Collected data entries
........

Lemma concurrent_toggles_lose_update_witness :
  exists s' r1 r2,
    rtc (cstep None) (db_milk, [TToggle "alice" (oid_json 0%N); TToggle "alice" (oid_json 0%N)])
        (s', [TDone (OToggled (inr r1)); TDone (OToggled (inr r2))]) /\
    t_completed (snd r1) = negb (t_completed milk) /\
    t_completed (snd r2) = negb (t_completed milk) /\
    db_todos s' !! 0%N = Some (flip_completed milk (db_clock db_milk)) /\
    db_todos (snd (toggleCompletion "alice" (oid_json 0%N)
                     (snd (toggleCompletion "alice" (oid_json 0%N) db_milk)))) !! 0%N
      = Some (touch milk (db_clock db_milk)).
Proof.
  apply (concurrent_toggles_lose_update None db_milk "alice" (oid_json 0%N) 0%N milk);
    [vm_compute; reflexivity|reflexivity|reflexivity|decide_by_compute].
Defined.

Lemma concurrent_signups_duplicate_key_witness :
  exists s' a,
    rtc (cstep None)
        (db0, [TSignup (JStr "dave") (JStr "Dave") (JStr "pw1");
               TSignup (JStr "dave") (JStr "D. Two") (JStr "pw2")])
        (s', [TDone (OSignedUp (inr a));
              TDone (OSignedUp (inl (ErrDuplicateKey "username")))]) /\
    signupService None (JStr "dave") (JStr "D. Two") (JStr "pw2")
      (snd (signupService None (JStr "dave") (JStr "Dave") (JStr "pw1") db0))
    = (inl ErrUsernameTaken,
       snd (signupService None (JStr "dave") (JStr "Dave") (JStr "pw1") db0)).
Proof.
  apply (concurrent_signups_duplicate_key None db0 (JStr "dave") (JStr "Dave") (JStr "D. Two")
           "pw1" "pw2" "dave" "Dave" "D. Two");
    first [vm_compute; reflexivity | discriminate].
Defined.

Definition race_start : db * list thread :=
  (s_alice, [TSignup (JStr "erin") (JStr "Erin") (JStr "pw1")]).

Definition race_next : db * list thread :=
  (snd (thread_step None (TSignup (JStr "erin") (JStr "Erin") (JStr "pw1")) s_alice),
   <[0 := TSignupCommit (JStr "erin") (JStr "Erin") (JStr "pw1")]> race_start.2).

Lemma interleavings_keep_wf_witness : db_wf race_next.1.
Proof.
  apply (interleavings_keep_wf None race_start race_next).
  - decide_by_compute.
  - apply rtc_once. unfold race_start, race_next.
    apply (cstep_run None s_alice _ 0 (TSignup (JStr "erin") (JStr "Erin") (JStr "pw1")));
      vm_compute; reflexivity.
Defined.

(** ** Witnesses of the handler and client theorems *)

Lemma login_reveals_existence_witness :
  login None (JStr "alice") (JStr "secret2") db_alice
    = (inr (BError "InvalidPassword"), db_alice) /\
  login None (JStr "bob") (JStr "secret2") db_alice
    = (inr (BError "UserNotFound"), db_alice).
Proof.
  apply (login_reveals_existence None (JStr "alice") (JStr "bob") "secret2" "secret1"
           db_alice 0%N alice "alice" "bob" 7);
    first [exact users_unique_alice | vm_compute; reflexivity | discriminate].
Defined.

(** Alice's browser, logged in, with an empty list, adds a todo. *)
Definition client_alice : cstate := mk_cstate (Some (au_token alice_login)) [].

Definition client_add : client_action :=
  CAdd (JStr "Buy milk") JUndefined (JStr "normal") (JStr "2025-01-10").

Definition client_run : (err + cstate) * db := run_client None client_add client_alice s_alice.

........

:: Task prompt ::
Give the records back in full, word for word.

:: Answer box ::
Lemma concurrent_toggles_lose_update_witness :
  exists s' r1 r2,
    rtc (cstep None) (db_milk, [TToggle "alice" (oid_json 0%N); TToggle "alice" (oid_json 0%N)])
        (s', [TDone (OToggled (inr r1)); TDone (OToggled (inr r2))]) /\
    t_completed (snd r1) = negb (t_completed milk) /\
    t_completed (snd r2) = negb (t_completed milk) /\
    db_todos s' !! 0%N = Some (flip_completed milk (db_clock db_milk)) /\
    db_todos (snd (toggleCompletion "alice" (oid_json 0%N)
                     (snd (toggleCompletion "alice" (oid_json 0%N) db_milk)))) !! 0%N
      = Some (touch milk (db_clock db_milk)).
Proof.
  apply (concurrent_toggles_lose_update None db_milk "alice" (oid_json 0%N) 0%N milk);
    [vm_compute; reflexivity|reflexivity|reflexivity|decide_by_compute].
Defined.

Lemma concurrent_signups_duplicate_key_witness :
  exists s' a,
    rtc (cstep None)
        (db0, [TSignup (JStr "dave") (JStr "Dave") (JStr "pw1");
               TSignup (JStr "dave") (JStr "D. Two") (JStr "pw2")])
        (s', [TDone (OSignedUp (inr a));
              TDone (OSignedUp (inl (ErrDuplicateKey "username")))]) /\
    signupService None (JStr "dave") (JStr "D. Two") (JStr "pw2")
      (snd (signupService None (JStr "dave") (JStr "Dave") (JStr "pw1") db0))
    = (inl ErrUsernameTaken,
       snd (signupService None (JStr "dave") (JStr "Dave") (JStr "pw1") db0)).
Proof.
  apply (concurrent_signups_duplicate_key None db0 (JStr "dave") (JStr "Dave") (JStr "D. Two")
           "pw1" "pw2" "dave" "Dave" "D. Two");
    first [vm_compute; reflexivity | discriminate].
Defined.

Definition race_start : db * list thread :=
  (s_alice, [TSignup (JStr "erin") (JStr "Erin") (JStr "pw1")]).

Definition race_next : db * list thread :=
  (snd (thread_step None (TSignup (JStr "erin") (JStr "Erin") (JStr "pw1")) s_alice),
   <[0 := TSignupCommit (JStr "erin") (JStr "Erin") (JStr "pw1")]> race_start.2).

Lemma interleavings_keep_wf_witness : db_wf race_next.1.
Proof.
  apply (interleavings_keep_wf None race_start race_next).
  - decide_by_compute.
  - apply rtc_once. unfold race_start, race_next.
    apply (cstep_run None s_alice _ 0 (TSignup (JStr "erin") (JStr "Erin") (JStr "pw1")));
      vm_compute; reflexivity.
Defined.

(** ** Witnesses of the handler and client theorems *)

Lemma login_reveals_existence_witness :
  login None (JStr "alice") (JStr "secret2") db_alice
    = (inr (BError "InvalidPassword"), db_alice) /\
  login None (JStr "bob") (JStr "secret2") db_alice
    = (inr (BError "UserNotFound"), db_alice).
Proof.
  apply (login_reveals_existence None (JStr "alice") (JStr "bob") "secret2" "secret1"
           db_alice 0%N alice "alice" "bob" 7);
    first [exact users_unique_alice | vm_compute; reflexivity | discriminate].
Defined.

(** Alice's browser, logged in, with an empty list, adds a todo. *)
Definition client_alice : cstate := mk_cstate (Some (au_token alice_login)) [].

Definition client_add : client_action :=
  CAdd (JStr "Buy milk") JUndefined (JStr "normal") (JStr "2025-01-10").

Definition client_run : (err + cstate) * db := run_client None client_add client_alice s_alice.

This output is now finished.